Class I histone deacetylases catalyze lysine lactylation.

Metabolism and post-translational modifications (PTMs) are intrinsically linked and the number of identified metabolites that can covalently modify proteins continues to increase. This metabolism/PTM crosstalk is especially true for lactate, the product of anaerobic metabolism following glycolysis. Lactate forms an amide bond with the ε-amino group of lysine, a modification known as lysine lactylation, or Kla. Multiple independent mechanisms have been proposed in the formation of Kla, including p300/CBP-dependent transfer from lactyl-CoA, via a high-energy intermediate lactoylglutathione species that non-enzymatically lactylates proteins, and several enzymes are reported to have lactyl transferase capability. We recently discovered that class I histone deacetylases (HDACs) 1, 2, and 3 can all reverse their canonical chemical reaction to catalyze lysine β-hydroxybutyrylation.

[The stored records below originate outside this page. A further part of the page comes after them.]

Lemma routed_any tr rri t : routed ex pl rt own [Ok raw] tr rri t -> routed ex pl rt anywhere rows tr rri t.
Proof. apply routed_mono; [done|apply own_rows|done]. Qed.
Lemma arrived_any tr rri t : arrived ex pl rt own [Ok raw] tr rri t -> arrived ex pl rt anywhere rows tr rri t.
Proof. apply arrived_mono; [done|apply own_rows|done]. Qed.
Lemma admitted_any tr rri t :
  admitted ex pl rt own [Ok raw] tr rri t -> admitted ex pl rt anywhere rows tr rri t.
Proof. apply admitted_mono; [done|apply own_rows|done]. Qed.

(** What was written of a row in a table has its triggers, and nothing else has. *)
Lemma befell_landed tr f : befell ex pl rt n tr raw f -> filter in_table (fate_afters f) = fate_written f.
Proof.
  destruct f; cbn [befell fate_afters fate_written]; intros Hf; [| |done..].
  - by rewrite filter_cons_True by apply Hf.
  - by rewrite filter_cons_False by (unfold in_table; apply Hf).
Qed.

(** A row that passed every check is stored, shipped or declined. *)
Lemma insert_row_wp ins rri t tr :
  reads tr = n -> balanced tr -> instead_row_of rri = false -> admitted ex pl rt own [Ok raw] tr rri t ->
  twp G (insert_row ex ins rri t)
    (fun stored tr' => exists f, befell ex pl rt n tr' raw f /\ landed (fate_afters f) [] tr tr' /\
       fate_insteads f = [] /\ fate_counts f = stored) tr.
Proof.
  intros Hn [Ba Bi] Hi Had. pose proof (admitted_any _ _ _ Had) as Hany.
  unfold insert_row. destruct (decide (ri_FdwRoutine rri <> None)) as [Hf|Hf].
  - t_step. apply call_wp; [repeat split|done|apply foreign_insert_defined|]. rewrite Hn.
    assert (Had' : admitted ex pl rt own [Ok raw] (tr ++ [EvForeignInsert rri t]) rri t)
      by (eapply admitted_mono; [done..|by eexists|done]).
    intros [t'|] Hst Hpass.
    + cbv zeta. t_step. unfold perform. t_step; [|apply do_defined|].
      { cbn. rewrite decide_False by done. eauto 6 using called_passed. }
      intros [] _. t_step. exists (Shipped rri (set_tableOid (ri_relid rri) t')).
      split_and!; [|cbn [fate_afters]|done|done].
      * eapply befell_mono; [by eexists|]. cbn. eauto 8.
      * assert (Hin : filter in_table [(rri, set_tableOid (ri_relid rri) t')] = [])
          by by rewrite filter_cons_False.
        rewrite Hin. apply (stepped_trans [] [] [] [] [_] [] _ _ _ Hst).
        split; [by eexists|..]; rewrite ?Hin; by tally.
    + t_step. exists (Declined rri t). by split_and!; cbn; auto.
  - assert (Hnone : ri_FdwRoutine rri = None) by (by destruct (ri_FdwRoutine rri); [destruct Hf|]).
    t_step. unfold perform. t_step; [done|apply do_defined|]. intros [] _.
    pose proof (stepped_tuple tr rri t) as Hm. pose proof Hm as [P1 W1 A1 I1 S1 C1 D1 N1].
    rewrite !app_nil_r in *. t_step. eapply twp_mono.
    { apply (after_insert_wp ins rri t []); [done| |]; by rewrite ?W1, ?I1, A1, Ba. }
    intros [] tr2 _ Hst. t_step.
    pose proof (stepped_trans [_] [] [] [] [_] [] _ _ _ Hm Hst) as Hst2.
    exists (Stored rri t). split_and!; [|cbn [fate_afters]|done|done].
    + cbn. split_and!; [done..|]. eapply admitted_mono; [done..| |exact Had]. apply Hst2.
    + by rewrite filter_cons_True.
Qed.
End row.

(** ** The loop's invariant *)

(** What the loop remembers of the relation's BEFORE and INSTEAD OF triggers. *)
Definition flags_ok (st : receiving) : Prop :=
  if pl_proute ex pl then
    match rc_routed st with
    | Some rri => rc_before_row st = before_row_of rri /\ rc_instead_row st = instead_row_of rri
    | None => True
    end
  else rc_before_row st = before_row_of (ni_target (rc_ins st)) /\
       rc_instead_row st = instead_row_of (ni_target (rc_ins st)).

(** A target that rows are buffered for has none of them yet, or a full batch. *)
Definition whole (target : ResultRelInfo) (tr : trace) : Prop :=
  buffers ex pl target -> written tr = [] \/ full ex (map snd (written tr)).

Lemma full_app ts ts' : full ex ts -> full ex (ts ++ ts').
Proof.
  unfold full. rewrite sizes_app, length_app. pose proof (sizes_nonneg ts'). lia.
Qed.

Lemma whole_same target tr tr' : written tr' = written tr -> whole target tr -> whole target tr'.
Proof. unfold whole. by intros ->. Qed.

(** Between rows: every row counted is in its relation, taken by an INSTEAD OF
    trigger, or waits in the buffer, checked. *)
Record holding (st : receiving) (tr : trace) : Prop := Holding {
  hd_target : is_target ex rt tr (ni_target (rc_ins st));
  hd_balanced : balanced tr;
  hd_rows : rc_rows st =
    u64 (zlen (afters tr) + zlen (ni_slots (rc_ins st)) + zlen (insteads tr));
  hd_admitted :
    Forall (admitted ex pl rt anywhere rows tr (ni_target (rc_ins st))) (ni_slots (rc_ins st));
  hd_buffer : buffer_ok (rc_ins st);
  hd_created : created tr = S (ni_created (rc_ins st));
  hd_dropped : dropped tr = 0%nat;
  hd_flags : flags_ok st;
  hd_whole : whole (ni_target (rc_ins st)) tr;
}.

(** There is a slot for the next row. *)
Definition has_slot (st : receiving) : Prop :=
  ni_buffered (rc_ins st) = true -> (length (ni_slots (rc_ins st)) < ni_created (rc_ins st))%nat.

Lemma admitted_later tr tr' rri ts :
  tr `prefix_of` tr' -> Forall (admitted ex pl rt anywhere rows tr rri) ts ->
  Forall (admitted ex pl rt anywhere rows tr' rri) ts.
Proof. intros Hp Hf. eapply Forall_impl; [exact Hf|]. intros t. by apply admitted_mono. Qed.

Lemma holding_still st tr tr' : holding st tr -> stepped [] [] [] tr tr' -> holding st tr'.
Proof.
  intros [T B R A U C D F W] Hst. pose proof Hst as [P W' A' I' S' C' D' N'].
  rewrite app_nil_r in *.
  split; [by eapply is_target_mono|by apply (landed_balanced [] [] tr)| | |done|congruence|congruence|done|].
  - by rewrite A', S'.
  - by eapply admitted_later.
  - by eapply whole_same.
Qed.

(** The reader's answer moves no row. *)
Lemma holding_read st tr : holding st tr -> holding st (tr ++ [EvRead]).
Proof.
  intros [T B R A U C D F W].
  assert (Hs : written (tr ++ [EvRead]) = written tr /\ afters (tr ++ [EvRead]) = afters tr /\
    indexed (tr ++ [EvRead]) = indexed tr /\ insteads (tr ++ [EvRead]) = insteads tr /\
    created (tr ++ [EvRead]) = created tr /\ dropped (tr ++ [EvRead]) = dropped tr)
    by (split_and!; tally; by rewrite ?Nat.add_0_r).
  destruct Hs as (W' & A' & I' & S' & C' & D'). destruct B as [Ba Bi].
  split; rewrite ?W', ?A', ?S', ?C', ?D'; try done.
  - eapply is_target_mono; [by eexists|done].
  - split; by rewrite ?W', ?A', ?I'.
  - eapply admitted_later; [by eexists|done].
  - by eapply whole_same.
Qed.

Lemma count_one a n : u64 (u64 a + n) = u64 (a + n).
Proof. unfold u64, wrap. by rewrite Z.add_mod_idemp_l. Qed.

Lemma u64_u64 a : u64 (u64 a) = u64 a.
Proof. apply wrap_id, wrap_fits. lia. Qed.

(** A row more that landed, and none waiting. *)
Lemma holding_landed st p tr tr' :
  holding st tr -> ni_buffered (rc_ins st) = false -> landed [p] [] tr tr' ->
  holding (count_row st) tr'.
Proof.
  intros [T B R A U C D F W] Hb Hst. pose proof Hst as [P W' A' I' S' C' D' N'].
  pose proof (buffer_target _ U) as Ht. rewrite Hb in Ht. destruct Ht as [Hs Hno].
  split; cbn; [by eapply is_target_mono|by eapply landed_balanced| | |done|congruence|congruence|done|by intros ?%Hno].
  - rewrite R, A', S', Hs, count_one, app_nil_r, length_app. cbn. f_equal. lia.
  - by rewrite Hs.
Qed.

Lemma holding_instead st rri t tr :
  holding st tr -> holding (count_row st) (tr ++ [EvIRInsertTriggers rri t]).
Proof.
  intros Hh. pose proof Hh as [T B R A U C D F W]. pose proof (stepped_instead tr rri t) as Hst.
  pose proof Hst as [P W' A' I' S' C' D' N']. rewrite app_nil_r in W'.
  split; cbn; [by eapply is_target_mono| | | |done|congruence|congruence|done|by eapply whole_same].
  - by apply (landed_balanced [] [(rri, t)] tr).
  - rewrite R, A', S', count_one, app_nil_r, length_app. cbn. f_equal. lia.
  - by eapply admitted_later.
Qed.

Here we tested the hypothesis that HDACs can also catalyze Kla formation. Using biochemical, pharmacological, and genetic approaches, we found that HDAC-catalyzed lysine lactylation accounts for the majority of Kla formation in cells. Dialysis experiments confirm this is a reversible reaction that depends on lactate concentration. We also directly quantified intracellular lactyl-CoA and found that Kla abundance can be uncoupled from lactyl-CoA levels. Therefore, we propose a model in which the majority of Kla is formed through enzymatic addition of lactate by HDACs 1, 2, and 3.